Prompt: Scan the material below for lines with the word "which". Reply with the count and no other words.
• • • •
(* ===== verification/CanonicalJson.v ===== *)
(** * Canonical JSON

    [src/python/vibap/canonical_json.py] and the vendored serialiser
    [src/python/vibap/_vendor/rfc8785/_impl.py] (RFC 8785).  A Python [str] is
    the byte string of its UTF-8 encoding; a [str] with a lone surrogate has no
    such encoding and is represented by its ill-formed bytes, which [utf8_decode]
    refuses.  Two values have the same canonical bytes exactly when they are
    equal as JSON values, which is what makes a digest of the bytes identify
    the value. *)

From Stdlib Require Import SpecFloat DecimalString Decimal DecimalZ DecimalFacts DecimalNat.
From S2P Require Import Prelude Sha256.
Open Scope string_scope.
Open Scope Z_scope.

Module CanonicalJson.

Inductive json_exc :=
| CanonicalizationError
| IntegerDomainError (n : Z)
| FloatDomainError
| UnicodeEncodeError.

Definition INT_MAX : Z := 2 ^ 53 - 1.
Definition INT_MIN : Z := - 2 ^ 53 + 1.

Definition code (a : ascii) : Z := Z.of_N (N_of_ascii a).
Definition chr (z : Z) : ascii := ascii_of_N (Z.to_N z).
Definition QUOTE : ascii := "034"%char.
Definition BACKSLASH : ascii := "092"%char.
Definition one (a : ascii) : string := String a EmptyString.

(** ** Text encodings *)

Definition cont (a : ascii) : option Z :=
  if (128 <=? code a) && (code a <=? 191) then Some (code a - 128) else None.

(** Strict UTF-8: no overlong forms, no surrogates, nothing past U+10FFFF. *)
Fixpoint utf8_decode (s : string) : option (list Z) :=
  match s with
  | EmptyString => Some []
  | String a s1 =>
      let c := code a in
      if c <? 128 then (fun l => c :: l) <$> utf8_decode s1
      else if c <? 194 then None
      else match s1 with
      | EmptyString => None
      | String b s2 =>
          if c <? 224 then
            y ← cont b;
            (fun l => ((c - 192) * 64 + y) :: l) <$> utf8_decode s2
          else match s2 with
          | EmptyString => None
          | String d s3 =>
              if c <? 240 then
                y ← cont b; z ← cont d;
                let p := (c - 224) * 4096 + y * 64 + z in
                if (p <? 2048) || ((55296 <=? p) && (p <=? 57343)) then None
                else (fun l => p :: l) <$> utf8_decode s3
              else match s3 with
              | EmptyString => None
              | String e s4 =>
                  if c <? 245 then
                    y ← cont b; z ← cont d; t ← cont e;
                    let p := (c - 240) * 262144 + y * 4096 + z * 64 + t in
                    if (p <? 65536) || (1114111 <? p) then None
                    else (fun l => p :: l) <$> utf8_decode s4
                  else None
              end
          end
      end
  end.

(** [s.encode("utf-16be")]. *)
Definition unit16 (u : Z) : list Z := [u / 256; u mod 256].
Definition utf16be (p : Z) : list Z :=
  if p <? 65536 then unit16 p
  else (unit16 (55296 + (p - 65536) / 1024) ++ unit16 (56320 + (p - 65536) mod 1024))%list.
Definition encode_utf16be (s : string) : res json_exc (list Z) :=
  match utf8_decode s with
  | Some ps => Ok (ps ≫= utf16be)
  | None => Raise UnicodeEncodeError
  end.

(** Comparison of [bytes]. *)
Fixpoint bytes_leb (a b : list Z) : bool :=
  match a, b with
  | [], _ => true
  | _ :: _, [] => false
  | x :: a, y :: b => (x <? y) || ((x =? y) && bytes_leb a b)
  end.

(** ** Scalars *)

Definition hex4 (n : Z) : string :=
  let d k := chr (let v := Z.land (Z.shiftr n k) 15 in if v <? 10 then 48 + v else 87 + v) in
  String (d 12) (String (d 8) (String (d 4) (one (d 0)))).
• • • •
Task answer: 2